Apprendre et enseigner n'ont jamais été aussi proche qu'aujourd'hui. Chaque professeur sait qu'en enseignant il apprend. Préparer son cours, le mettre en forme, repérer les difficultés, organiser une progression trouver des exemples et pour cela faire des recherches, imaginer des moyens d'évaluer, n'est ce pas ce que l'on trouve au cœur du métier d'apprenant? Assurément ça l'est. Cette gymnastique intellectuelle est rendue plus facile avec le pouvoir du numérique qui rend plus accessibles ces tâches et soulage des moments fastidieux.
Si préparer un cours nous enseigne, le partager est aussi un vecteur d'apprentissage. Prendre la parole devant un groupe ou une assemblée, poser sa voix, questionner et écouter les bruissements d'une salle forment des apprentissages sociaux forts utiles dans notre société pétrie de communication.
Nous pouvons prendre en considération ces constats et renverser les usages.

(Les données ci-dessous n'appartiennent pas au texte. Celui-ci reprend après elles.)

(** * AtividadePAM2: the client-record API and its form front-end

    A shallow embedding of [BackEnd/index.js] (five Express route handlers
    over a storage module) and of the handlers of [FrontEnd/app/index.tsx]
    (form validation, create / update / delete submission, list fetch),
    followed by the properties proved about them. *)

From Stdlib Require Import ZArith NArith List String Ascii Bool Lia.
From Stdlib Require Import DecimalString DecimalPos DecimalZ.
Import ListNotations.
Local Open Scope Z_scope.
Set Warnings "-register-all".

(** ** Completions and the state-and-exception monad

    A JavaScript computation either completes normally with a value or
    throws.  State written before a [throw] stays written, so the state is
    returned on both sides. *)

Record jserror := mkError {
  isError : bool;        (* [error instanceof Error] *)
  name : string;         (* [error.name] *)
  message : string       (* [error.message] *)
}.

Inductive completion (A : Type) :=
| Normal (a : A)
| Throw (e : jserror).
Arguments Normal {A} a.
Arguments Throw {A} e.

Section StateExc.
Context {S : Type}.

Definition M (A : Type) : Type := S -> completion A * S.

Definition ret {A} (a : A) : M A := fun s => (Normal a, s).

Definition bind {A B} (m : M A) (k : A -> M B) : M B :=
  fun s => match m s with
           | (Normal a, s1) => k a s1
           | (Throw e, s1) => (Throw e, s1)
           end.

Definition throw {A} (e : jserror) : M A := fun s => (Throw e, s).

(** [try { m } catch (error) { h error }] *)
Definition try_catch {A} (m : M A) (h : jserror -> M A) : M A :=
  fun s => match m s with
           | (Normal a, s1) => (Normal a, s1)
           | (Throw e, s1) => h e s1
           end.

(** [try { m } finally { f }]: [f] runs on both exits; the completion of
    [m] is kept unless [f] itself throws. *)
Definition try_finally {A} (m : M A) (f : M unit) : M A :=
  fun s => match m s with
           | (r, s1) => match f s1 with
                        | (Normal _, s2) => (r, s2)
                        | (Throw e, s2) => (Throw e, s2)
                        end
           end.

(** [await p] of a promise that is already settled with completion [c]. *)
Definition await {A} (c : completion A) : M A := fun s => (c, s).

Definition modify (f : S -> S) : M unit := fun s => (Normal tt, f s).
End StateExc.
Arguments M S A : clear implicits.

Declare Scope js_scope.
Delimit Scope js_scope with js.
Notation "x <- m ;; k" := (bind m (fun x => k))
  (at level 61, m at next level, right associativity) : js_scope.
Notation "m ;; k" := (bind m (fun _ => k))
  (at level 61, right associativity) : js_scope.
Notation "' pat <- m ;; k" := (bind m (fun x => match x with pat => k end))
  (at level 61, pat pattern, m at next level, right associativity) : js_scope.

(** ** JavaScript strings

    The form fields are inspected character by character ([length], [trim],
    [parseInt], [toUpperCase]), so they are sequences of UTF-16 code units.
    Text that is only displayed, compared as a whole or forwarded (alert
    messages, error names, JSON payloads of the API) is kept as a [string]
    literal holding the bytes of the source text. *)

Module JS.

Definition jsstring := list N.

(** An ASCII literal as code units. *)
Definition lit (s : string) : jsstring :=
  map N_of_ascii (list_ascii_of_string s).

Local Open Scope N_scope.

Definition between (lo hi c : N) : bool := (lo <=? c) && (c <=? hi).

(** ECMAScript WhiteSpace and LineTerminator code points, the set that
    [String.prototype.trim] and [parseInt] strip. *)
Definition isWhiteSpace (c : N) : bool :=
  between 0x09 0x0D c || (c =? 0x20) || (c =? 0xA0) || (c =? 0x1680)
  || between 0x2000 0x200A c || (c =? 0x2028) || (c =? 0x2029)
  || (c =? 0x202F) || (c =? 0x205F) || (c =? 0x3000) || (c =? 0xFEFF).

Fixpoint trimStart (s : jsstring) : jsstring :=
  match s with
  | c :: rest => if isWhiteSpace c then trimStart rest else s
  | [] => []
  end.

Definition trimEnd (s : jsstring) : jsstring := rev (trimStart (rev s)).

Definition trim (s : jsstring) : jsstring := trimEnd (trimStart s).

(** [!s] for a string: the empty string is the only falsy one. *)
Definition isEmpty (s : jsstring) : bool :=
  match s with [] => true | _ => false end.

Definition isUpperAZ (c : N) : bool := between 65 90 c.
Definition isLowerAZ (c : N) : bool := between 97 122 c.
Definition isLetterAZ (c : N) : bool := isUpperAZ c || isLowerAZ c.
Definition isAscii (c : N) : bool := c <? 128.

Definition upperAscii (c : N) : N := if isLowerAZ c then c - 32 else c.

Section Engine.
(** [toUpperCase] maps every code point through Unicode's locale-
    insensitive upper-case mapping.  On ASCII that exchanges a-z for A-Z
    and keeps the rest; the table for the other code points belongs to the
    engine, not to the repository, and is the parameter [unicodeUpper],
    consulted for strings holding a non-ASCII code unit. *)
Variable unicodeUpper : jsstring -> jsstring.

Definition toUpperCase (s : jsstring) : jsstring :=
  if forallb isAscii s then map upperAscii s else unicodeUpper s.
End Engine.

(** *** parseInt (radix omitted)

    The Number result is modelled by the mathematical integer it denotes,
    [None] standing for NaN.  Rounding to a double is monotone and exact on
    0, 150 and 151, and [-0] is neither NaN nor below 0, so [isNaN] and the
    comparisons with 0 and 150 agree with the ones on the integer. *)

Definition digitValue (c : N) : option Z :=
  if between 48 57 c then Some (Z.of_N (c - 48))
  else if between 97 122 c then Some (Z.of_N (c - 87))
  else if between 65 90 c then Some (Z.of_N (c - 55))
  else None.

Definition radixDigit (R : Z) (c : N) : option Z :=
  match digitValue c with
  | Some d => if (d <? R)%Z then Some d else None
  | None => None
  end.

(** The longest prefix of radix-[R] digits. *)
Fixpoint digitPrefix (R : Z) (s : jsstring) : list Z :=
  match s with
  | c :: rest => match radixDigit R c with
                 | Some d => d :: digitPrefix R rest
                 | None => []
                 end
  | [] => []
  end.

Definition mathInt (R : Z) (ds : list Z) : Z :=
  fold_left (fun acc d => (acc * R + d)%Z) ds 0%Z.

Definition parseInt (input : jsstring) : option Z :=
  let s := trimStart input in
  let sign := match s with
              | c :: _ => if c =? 45 then (-1)%Z else 1%Z
              | [] => 1%Z
              end in
  let s := match s with
           | c :: rest => if (c =? 43) || (c =? 45) then rest else s
           | [] => s
           end in
  let '(R, s) := match s with
                 | c0 :: c1 :: rest =>
                     if (c0 =? 48) && ((c1 =? 120) || (c1 =? 88))
                     then (16%Z, rest) else (10%Z, s)
                 | _ => (10%Z, s)
                 end in
  match digitPrefix R s with
  | [] => None
  | ds => Some (sign * mathInt R ds)%Z
  end.

(** *** The specification's words about field contents *)

(** "exactly two uppercase letters" *)
Definition twoUpperLetters (s : jsstring) : bool :=
  Nat.eqb (List.length s) 2 && forallb isUpperAZ s.

Definition isDigit (c : N) : bool := between 48 57 c.

(** "numeric text": the whole text is a decimal integer, an optional sign
    followed by one or more digits and nothing else. *)
Definition numericText (s : jsstring) : bool :=
  let digits := match s with
                | c :: rest => if (c =? 43) || (c =? 45) then rest else s
                | [] => s
                end in
  negb (isEmpty digits) && forallb isDigit digits.

End JS.

(** ** The API service ([BackEnd/index.js]) *)

Module BackEnd.
Local Open Scope string_scope.
Local Open Scope js_scope.

(** JSON-like values: request bodies, storage results, response payloads. *)
Inductive jsval :=
| VUndefined
| VNull
| VBool (b : bool)
| VNum (n : Z)
| VStr (s : string)
| VArr (items : list jsval)
| VObj (fields : list (string * jsval)).

(** [if (v)] *)
Definition truthy (v : jsval) : bool :=
  match v with
  | VUndefined | VNull => false
  | VBool b => b
  | VNum n => negb (n =? 0)%Z
  | VStr s => negb (String.eqb s "")
  | VArr _ | VObj _ => true
  end.

Fixpoint lookup (key : string) (fields : list (string * jsval)) : option jsval :=
  match fields with
  | (k, v) :: rest => if String.eqb k key then Some v else lookup key rest
  | [] => None
  end.

(** [v.key] on a value that is not null or undefined. *)
Definition getProp (v : jsval) (key : string) : jsval :=
  match v with
  | VObj fields => match lookup key fields with Some x => x | None => VUndefined end
  | _ => VUndefined
  end.

Definition nullish (v : jsval) : bool :=
  match v with VUndefined | VNull => true | _ => false end.

(** What a handler reads of [req]: [req.params.id] and [req.body]. *)
Record request := mkRequest { params_id : string; body : jsval }.

(** What a handler writes to [res]: the status and the JSON payload. *)
Record response := mkResponse { status : Z; payload : jsval }.

(** [res.json(v)] answers with the default status 200. *)
Definition res_json (v : jsval) : response := mkResponse 200 v.
(** [res.status(code).json(v)] *)
Definition res_status_json (code : Z) (v : jsval) : response := mkResponse code v.

Definition msg (text : string) : jsval := VObj [("message", VStr text)].
Definition err (text : string) : jsval := VObj [("error", VStr text)].

Inductive endpoint := List | GetById | Create | Update | Delete.

Section Routes.
(** The storage module [./conf/autenticacao] is not part of the sources:
    its five functions are parameters, each a computation over the
    database [DB] that returns a value or throws. *)
Variable DB : Type.
Variable selectFull : M DB jsval.
Variable selectById : string -> M DB jsval.
Variable deleteById : string -> M DB jsval.
Variable insertCliente : jsval -> jsval -> jsval -> M DB jsval.
Variable updateCliente : jsval -> jsval -> jsval -> string -> M DB jsval.

(** [const { Nome, Idade, UF } = req.body;] throws a TypeError on
    [undefined] and [null]; a missing property reads as [undefined]. *)
Definition destructure (b : jsval) : M DB (jsval * jsval * jsval) :=
  if nullish b
  then throw (mkError true "TypeError" "Cannot destructure property 'Nome'")
  else ret (getProp b "Nome", getProp b "Idade", getProp b "UF").

(** [app.get("/", ...)] *)
Definition get_root (req : request) : M DB response :=
  try_catch
    (data <- selectFull ;;
     ret (res_json data))
    (fun _ => ret (res_status_json 500 (err "Erro ao buscar clientes"))).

Il faut le faire parce que c'est devenu simple avec les ressources numériques mais aussi parce que nous n'avons pas le choix de faire autrement. En effet, le temps de mise en forme des savoirs est long par rapport au temps des usages qui est devenu aussi immédiat qu'une connexion.

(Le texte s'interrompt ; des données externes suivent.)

Lemma slice0_length_le {A} (e : Z) (l : list A) :
  (length (slice0 e l) <= length l)%nat.
Proof. unfold slice0. destruct (e <? 0); rewrite length_take; lia. Qed.

Lemma pushHistory_ok renderIdx s : history_ok s -> history_ok (pushHistory renderIdx s).
Proof.
  unfold history_ok, pushHistory. intros (Hidx & Hlen).
  cbn [history historyIdx].
  pose proof (slice0_length_le (renderIdx + 1) (history s)) as Hl.
  split; [lia|].
  destruct (Z.ltb_spec 15 (Z.of_nat (length (slice0 (renderIdx + 1) (history s)))));
    rewrite length_app; cbn [length]; [|lia].
  unfold shift. destruct (slice0 _ _); cbn [tl length] in *; lia.
Qed.

Lemma handleUndo_ok s : history_ok s -> history_ok (handleUndo s).
Proof.
  unfold history_ok, handleUndo. intros (Hidx & Hlen).
  destruct (Z.ltb_spec 0 (historyIdx s)); [|done].
  destruct (history s !! _); cbn [history historyIdx]; lia.
Qed.

Lemma run_session_ok ops : forall s, history_ok s -> history_ok (run_session ops s).
Proof.
  induction ops as [|op ops IH]; intros s Hs; [done|].
  apply IH. destruct op;
    [apply pushHistory_ok|by apply handleUndo_ok|apply pushHistory_ok];
    exact Hs.
Qed.

(** In every session, whatever the edits, the undos and the automatic
    mattings, the history holds at most sixteen snapshots and the index
    stays between -1 and 14. *)
Lemma session_history_bound ops c : history_ok (run_session ops (openSession c)).
Proof. apply run_session_ok. unfold history_ok; cbn. lia. Qed.

(** Undo with the index at 0 (or at its initial -1) changes nothing. *)
Lemma handleUndo_at_zero s : historyIdx s <= 0 -> handleUndo s = s.
Proof.
  intros Hidx. unfold handleUndo.
  by destruct (Z.ltb_spec 0 (historyIdx s)); [lia|].
Qed.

Le temps des savoirs stables et cumulatifs est passé. Le savoir s'enrichit, se maille avec d'autres savoirs, se complexifie, déborde des têtes biens remplies qui ne parviennent plus à le contenir. IL faut désormais s'enseigner à soi-même et apprendre pour les autres.
S'enseigner à soi-même certes, mais pourquoi pour les autres?

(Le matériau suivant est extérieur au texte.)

(** C10 (the frame of [handleSend]).  The first half appends exactly two
    messages, the user message and then the loading placeholder.  The
    completion, in whatever state it finds the list, keeps its length and
    order: position by position, a message whose id is the placeholder's is
    replaced by the completion message (which carries that id) and every
    other message is unchanged.  With a placeholder id that no other message
    carries, the list after the request is the old list, the user message
    and the completion message. *)
Theorem handleSend_frame (uid lid question : jsstring)
    (c : Completion ChatResponse) (st : AppState) :
  messages (handleSend_begin uid lid question st)
    = messages st ++ [userMessage uid question; loadingMessage lid]
  ∧ List.length (messages (handleSend_begin uid lid question st))
    = (List.length (messages st) + 2)%nat
  ∧ (∀ st' : AppState,
       List.length (messages (handleSend_complete lid c st'))
       = List.length (messages st')
       ∧ ∀ (i : nat) msg, messages st' !! i = Some msg →
           messages (handleSend_complete lid c st') !! i
           = Some (if decide (id msg = lid) then completion_message lid c else msg))
  ∧ id (completion_message lid c) = lid
  ∧ (∀ later : list ChatMessage,
       lid ∉ id <$> messages st → uid ≠ lid → lid ∉ id <$> later →
       messages (handleSend_complete lid c
                   {| messages := messages (handleSend_begin uid lid question st) ++ later;
                      appLoading := true |})
       = messages st ++ [userMessage uid question; completion_message lid c] ++ later).
Proof.
  split; [done|]. split.
  { simpl. rewrite length_app. done. }
  split.
  { intros st'. simpl. split; [apply replace_by_id_length|].
    intros i msg Hi. by rewrite replace_by_id_lookup, Hi. }
  split; [apply completion_message_id|].
  intros later Hst Hne Hlater. simpl.
  by apply handleSend_complete_fresh.
Qed.

Lemma handleSend_frame_witness :
  messages (handleSend (utf16 "u2") (utf16 "l2") (utf16 "Berapa SKS minimum?")
              FetchRejected
              {| messages := [userMessage (utf16 "u1") (utf16 "Halo");
                              errorMessage (utf16 "l1")];
                 appLoading := false |})
  = [userMessage (utf16 "u1") (utf16 "Halo"); errorMessage (utf16 "l1");
     userMessage (utf16 "u2") (utf16 "Berapa SKS minimum?");
     errorMessage (utf16 "l2")].
Proof.
  pose proof (proj2 (proj2 (proj2 (proj2
    (handleSend_frame (utf16 "u2") (utf16 "l2") (utf16 "Berapa SKS minimum?")
       (sendMessage FetchRejected)
       {| messages := [userMessage (utf16 "u1") (utf16 "Halo");
                       errorMessage (utf16 "l1")];
          appLoading := false |})))) []) as H.
  rewrite !app_nil_r in H. apply H.
  - simpl. rewrite !not_elem_of_cons. repeat split; try discriminate.
    apply not_elem_of_nil.
  - discriminate.
  - apply not_elem_of_nil.
Defined.

End FrontendFacts.

(** ** The ingestion pipeline *)
Module PipelineFacts.
Import Text TextFacts Pipeline.

(** *** Strings and lines *)













(** *** Trimming a text *)

Lemma is_empty_true (s : string) : is_empty s = true ↔ s = "".
Proof. destruct s; simpl; split; congruence. Qed.

Lemma is_empty_false (s : string) : is_empty s = false ↔ s ≠ "".
Proof. destruct s; simpl; split; congruence. Qed.

Lemma trim_idemp_string (s : string) : trim (trim s) = trim s.
Proof.
  unfold trim. by rewrite list_ascii_of_string_of_list_ascii, trim_idemp.
Qed.

(** A text that begins with a character that is not white space keeps it
    under trimming. *)
Lemma trim_keeps_head (c : ascii) (s : string) :
  Ascii.is_space c = false → ∃ s', trim (String c s) = String c s'.
Proof.
  intros Hc. unfold trim. simpl. rewrite trim_cons_keep by done.
  simpl. eauto.
Qed.

(** A clause marker opens with a parenthesis. *)
Lemma clause_marker_paren (m : string) (n : nat) :
  clause_marker m = Some n → ∃ m', m = String "("%char m'.
Proof.
  destruct m as [|a m']; [done|].
  destruct a as [[] [] [] [] [] [] [] []]; try discriminate. eauto.
Qed.

(** *** Index sequences *)

Lemma strictly_increasing_tail (a : nat) (l : list nat) :
  strictly_increasing (a :: l) → strictly_increasing l.
Proof. destruct l; simpl; tauto. Qed.

Lemma strictly_increasing_above (l : list nat) (a : nat) :
  strictly_increasing (a :: l) → Forall (λ b, a < b)%nat l.
Proof.
  revert a. induction l as [|b l IH]; intros a; [constructor|].
  intros [Hab Hl]. constructor; [done|].
  eapply Forall_impl; [exact (IH _ Hl)|]. simpl. lia.
Qed.

Lemma strictly_increasing_cons (a : nat) (l : list nat) :
  Forall (λ b, a < b)%nat l → strictly_increasing l → strictly_increasing (a :: l).
Proof. destruct l as [|b l]; [done|]. intros Ha Hl. split; [by inversion Ha|done]. Qed.

Lemma strictly_increasing_app_r (l1 l2 : list nat) :
  strictly_increasing (l1 ++ l2) → strictly_increasing l2.
Proof.
  induction l1 as [|a l1 IH]; [done|]. intros Hl. apply IH.
  by apply strictly_increasing_tail in Hl.
Qed.

Lemma strictly_increasing_app_l (l1 l2 : list nat) :
  strictly_increasing (l1 ++ l2) → strictly_increasing l1.
Proof.
  induction l1 as [|a l1 IH]; [done|]. rewrite <- app_comm_cons. intros Hl.
  apply strictly_increasing_cons.
  - apply strictly_increasing_above in Hl. by apply Forall_app in Hl as [? _].
  - apply IH. by apply strictly_increasing_tail in Hl.
Qed.

Lemma consecutive_tail (a : nat) (l : list nat) :
  consecutive (a :: l) → consecutive l.
Proof. destruct l; simpl; tauto. Qed.

Lemma consecutive_app_r (l1 l2 : list nat) :
  consecutive (l1 ++ l2) → consecutive l2.
Proof.
  induction l1 as [|a l1 IH]; [done|]. intros Hl. apply IH.
  by apply consecutive_tail in Hl.
Qed.

Lemma consecutive_app_l (l1 l2 : list nat) :
  consecutive (l1 ++ l2) → consecutive l1.
Proof.
  induction l1 as [|a l1 IH]; [done|]. rewrite <- app_comm_cons.
  destruct l1 as [|b l1]; [done|]. intros [Hab Hl]. split; [done|]. by apply IH.
Qed.

Lemma strictly_increasing_seq (n k : nat) : strictly_increasing (seq n k).
Proof.
  revert n. induction k as [|k IH]; intros n; [done|].
  simpl. destruct k as [|k]; [done|]. split; [simpl; lia|apply IH].
Qed.

(** Dropping elements keeps an increasing sequence increasing. *)
Lemma strictly_increasing_filter {A : Type} (f : A → nat)
    (P : A → Prop) `{!∀ x, Decision (P x)} (l : list A) :
  strictly_increasing (f <$> l) →
  strictly_increasing (f <$> filter P l).
Proof.
  induction l as [|x l IH]; [done|]. rewrite fmap_cons. intros Hl.
  rewrite filter_cons. destruct (decide (P x)).
  - rewrite fmap_cons. apply strictly_increasing_cons.
    + apply strictly_increasing_above in Hl.
      rewrite Forall_fmap in *. rewrite Forall_forall in *.
      intros y Hy. apply Hl. by apply list_elem_of_filter in Hy as [_ ?].
    + apply IH. by apply strictly_increasing_tail in Hl.
  - apply IH. by apply strictly_increasing_tail in Hl.
Qed.

Lemma strictly_increasing_below (l : list nat) (a : nat) :
  strictly_increasing (l ++ [a]) → Forall (λ b, b < a)%nat l.
Proof.
  induction l as [|x l IH]; [constructor|]. rewrite <- app_comm_cons. intros Hl.
  constructor.
  - apply strictly_increasing_above in Hl. apply Forall_app in Hl as [_ Ha].
    by inversion Ha.
  - apply IH. by apply strictly_increasing_tail in Hl.
Qed.

(** In an increasing sequence nothing lies strictly between two
    neighbours. *)
Lemma strictly_increasing_neighbours (l1 l2 : list nat) (a b k : nat) :
  strictly_increasing (l1 ++ a :: b :: l2) → (a < k < b)%nat →
  k ∉ l1 ++ a :: b :: l2.
Proof.
  intros Hl Hk Hin.
  assert (H1 : Forall (λ x, x < a)%nat l1).
  { apply strictly_increasing_below.
    apply (strictly_increasing_app_l _ (b :: l2)). by rewrite <- app_assoc. }
  assert (H2 : Forall (λ x, b < x)%nat l2).
  { apply strictly_increasing_above.
    apply strictly_increasing_app_r in Hl. by apply strictly_increasing_tail in Hl. }
  rewrite elem_of_app, !elem_of_cons in Hin. rewrite Forall_forall in H1, H2.
  destruct Hin as [Hin|[->|[->|Hin]]];
    [specialize (H1 _ Hin)| | |specialize (H2 _ Hin)]; lia.
Qed.

(** Two neighbours of a list, with what is around them. *)
Lemma lookup_neighbours {A : Type} (l : list A) (i : nat) (a b : A) :
  l !! i = Some a → l !! S i = Some b →
  l = take i l ++ a :: b :: drop (S (S i)) l.
Proof.
  intros Ha Hb. rewrite <- (take_drop_middle l i a Ha) at 1.
  by rewrite (drop_S l b (S i) Hb).
Qed.


(** *** The PageExtractor and the PageFilter *)

Section Filter.
Context `{Heuristics}.

Lemma extract_indices (sps : list SourcePage) (pages : list Page) :
  extract (Some sps) = inr pages → index <$> pages = seq 0 (List.length sps).
Proof.
  intros [= <-]. rewrite fmap_imap.
  rewrite (imap_ext _ (λ j _, id (0 + j))) by done.
  rewrite imap_seq. by rewrite list_fmap_id.
Qed.

Lemma page_filter_indices (pages : list Page) :
  index <$> page_filter pages = index <$> filter (λ p, negb (discard p)) pages.
Proof.
  unfold page_filter. rewrite <- list_fmap_compose.
  apply list_fmap_ext. done.
Qed.

(** The filtered pages of a document carry increasing indices. *)
Lemma page_filter_increasing (sps : list SourcePage) (pages : list Page) :
  extract (Some sps) = inr pages →
  strictly_increasing (index <$> page_filter pages).
Proof.
  intros Hex. rewrite page_filter_indices.
  apply strictly_increasing_filter.
  rewrite (extract_indices _ _ Hex). apply strictly_increasing_seq.
Qed.


End Filter.

(** *** The ContinuationMerger *)

Section Merger.
Context `{Heuristics}.

Lemma foldl_absorb_primary (run : list Page) (acc : MergedBlock) :
  primary_page_index (foldl absorb acc run) = primary_page_index acc.
Proof. revert acc. induction run as [|q run IH]; intros acc; simpl; [done|]. by rewrite IH. Qed.

Lemma foldl_absorb_merged_from (run : list Page) (acc : MergedBlock) :
  merged_from (foldl absorb acc run) = merged_from acc ++ (index <$> run).
Proof.
  revert acc. induction run as [|q run IH]; intros acc; simpl.
  - by rewrite app_nil_r.
  - rewrite IH. simpl. by rewrite <- app_assoc.
Qed.


Lemma block_of_pages (p : Page) (run : list Page) :
  block_pages (block_of p run) = index p :: (index <$> run).
Proof.
  unfold block_pages, block_of.
  by rewrite foldl_absorb_primary, foldl_absorb_merged_from.
Qed.

(** Every block is a page of the sequence together with the run of
    continuation pages that follows it. *)
Lemma merge_from_blocks (ps : list Page) (acc b : MergedBlock) :
  b ∈ merge_from acc ps →
  (∃ run l2, ps = run ++ l2 ∧ b = foldl absorb acc run
             ∧ Forall (λ q, is_continuation_page q = true) run)
  ∨ (∃ l1 p run l2, ps = l1 ++ p :: run ++ l2 ∧ b = block_of p run
                    ∧ Forall (λ q, is_continuation_page q = true) run).
Proof.
  revert acc. induction ps as [|p ps IH]; intros acc; simpl.
  - rewrite list_elem_of_singleton. intros ->. left. by exists [], [].
  - destruct (is_continuation_page p) eqn:Hp.
    + intros Hb. destruct (IH _ Hb) as [(run & l2 & -> & -> & Hrun)
                                       |(l1 & p' & run & l2 & -> & -> & Hrun)].
      * left. exists (p :: run), l2. split; [done|]. split; [done|]. by constructor.
      * right. by exists (p :: l1), p', run, l2.
    + rewrite elem_of_cons. intros [->|Hb].
      * left. by exists [], (p :: ps).
      * destruct (IH _ Hb) as [(run & l2 & -> & -> & Hrun)
                              |(l1 & p' & run & l2 & -> & -> & Hrun)].
        -- right. by exists [], p, run, l2.
        -- right. by exists (p :: l1), p', run, l2.
Qed.

Lemma merge_blocks (ps : list Page) (b : MergedBlock) :
  b ∈ merge ps →
  ∃ l1 p run l2, ps = l1 ++ p :: run ++ l2 ∧ b = block_of p run
                 ∧ Forall (λ q, is_continuation_page q = true) run.
Proof.
  destruct ps as [|p0 ps]; simpl; [by rewrite elem_of_nil|].
  intros Hb. destruct (merge_from_blocks _ _ _ Hb)
    as [(run & l2 & -> & -> & Hrun)|(l1 & p' & run & l2 & -> & -> & Hrun)].
  - by exists [], p0, run, l2.
  - by exists (p0 :: l1), p', run, l2.
Qed.








(** A page that opens with a clause marker starts a block of its own. *)
Lemma marker_page_not_continuation (p : Page) (m : string) (ls : list string) (n : nat) :
  lines (raw_text p) = m :: ls → clause_marker m = Some n →
  is_continuation_page p = false.
Proof.
  intros Hls Hn. unfold is_continuation_page, first_non_empty_line. rewrite Hls.
  destruct (clause_marker_paren _ _ Hn) as [m' ->].
  destruct (trim_keeps_head "(" m') as [t Ht]; [done|].
  simpl. unfold is_blank. rewrite Ht. simpl.
  unfold classify. destruct (bool_decide (is_Some (article_label _))); [done|].
  rewrite Hn. rewrite bool_decide_eq_true_2 by eauto. done.
Qed.


End Merger.

(** *** The HierarchicalChunker *)

Section Chunker.
Context `{Heuristics}.

Lemma close_segment_elem doc b ctx cl seg (c : Chunk) :
  c ∈ close_segment doc b ctx cl seg ↔
  trim (join_lines seg) ≠ ""
  ∧ c = {| text := trim (join_lines seg); article_context := ctx;
           clause_number := cl; page := primary_page_index b;
           source_document := doc; merged_page_indices := merged_from b |}.
Proof.
  unfold close_segment. destruct (is_empty (trim (join_lines seg))) eqn:He.
  - apply is_empty_true in He. rewrite elem_of_nil.
    split; [intros []|intros [? _]; done].
  - apply is_empty_false in He. rewrite list_elem_of_singleton.
    split; [by intros ->|by intros [_ ->]].
Qed.

(** One step of the scan, by the kind of line. *)
Lemma chunk_lines_declaration doc b ctx cl seg l lab ls :
  article_label l = Some lab →
  chunk_lines doc b ctx cl seg (l :: ls)
  = (close_segment doc b ctx cl seg ++ (chunk_lines doc b (Some lab) None [] ls).1,
     (chunk_lines doc b (Some lab) None [] ls).2).
Proof. intros Hl. simpl. rewrite Hl. by destruct (chunk_lines _ _ _ _ _ ls). Qed.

Il faut le faire pour les autres car le savoir qui était un classement individuel, devient collectif. Le savoir est un lien, une façon d'habiter le monde et pas seulement un outil pour agir sur le monde. Par sa nature fluide, échangeable, labile, le savoir est devenu un liant social. Apprendre seul pour soi à l'heure où des zeta-octets défilent sur la toile nous fait courir le risque d'être expert sur un registre que personne n'entend. C'est le cas d'une multiplicité de chercheurs qui se sont enfermés dans des savoirs compris d'eux seuls et dont les articles de recherche ne sont lus que par quelques dizaines de personnes. Ils sont coupés des autres reclus dans leur micro-discipline.
Cette nouvelle équation nous oblige de nous intéresser aux autres et aux usages du savoir et pas seulement à ses effets de classement social. Apprendre pour les autres c'est éviter de se recroqueviller dans des certitudes puis de convaincre les autres de leur justesse. Apprendre pour les autres, c'est finaliser ce que nous entreprenons d'apprendre au service de la société qui nous abrite.
Apprendre et enseigner sont devenus synonymes, n'en déplaisent aux professionnels des contenus. La maîtrise des contenus demeure essentielle, mais elle est insuffisante pour s'adapter, car une donnée chasse l'autre, un savoir n'est pas plus tôt établi qu'un autre le concurrence. Les contextes d'usage obligent aux professeurs de repenser leurs rôles, de le déporter un peu plus vers les moyens de développer plus d'autonomie face au savoir. Pour aider chacun à passer d'un monde où l'on distribue des savoirs à un monde où on les construit collectivement, ils sont invités à :
- créer des cartes conceptuelles pour aider au repérage dans un océan de données
- aider à créer les conditions de la motivation et pour cela s'investir dans la relation à l'autre
- faciliter l'acquisition des ressources cognitives pour apprendre
- soutenir les projets
- orienter vers des ressources fiables
- indiquer comment ils enseignent
- faire varier leur guidance en fonction des publics auxquels ils s'adressent
- endosser le rôle de facilitateur et pas seulement de donneur de leçon
- prendre en considération les contextes pour adapter leur programme
- promouvoir l'apprentissage collaboratif
Cette perspective nous fait passer d'un monde individualiste où "l'apprenant acteur de sa formation" est au cœur du discours à un autre où "le savoir collaboratif" constitue le ciment des communautés humaines.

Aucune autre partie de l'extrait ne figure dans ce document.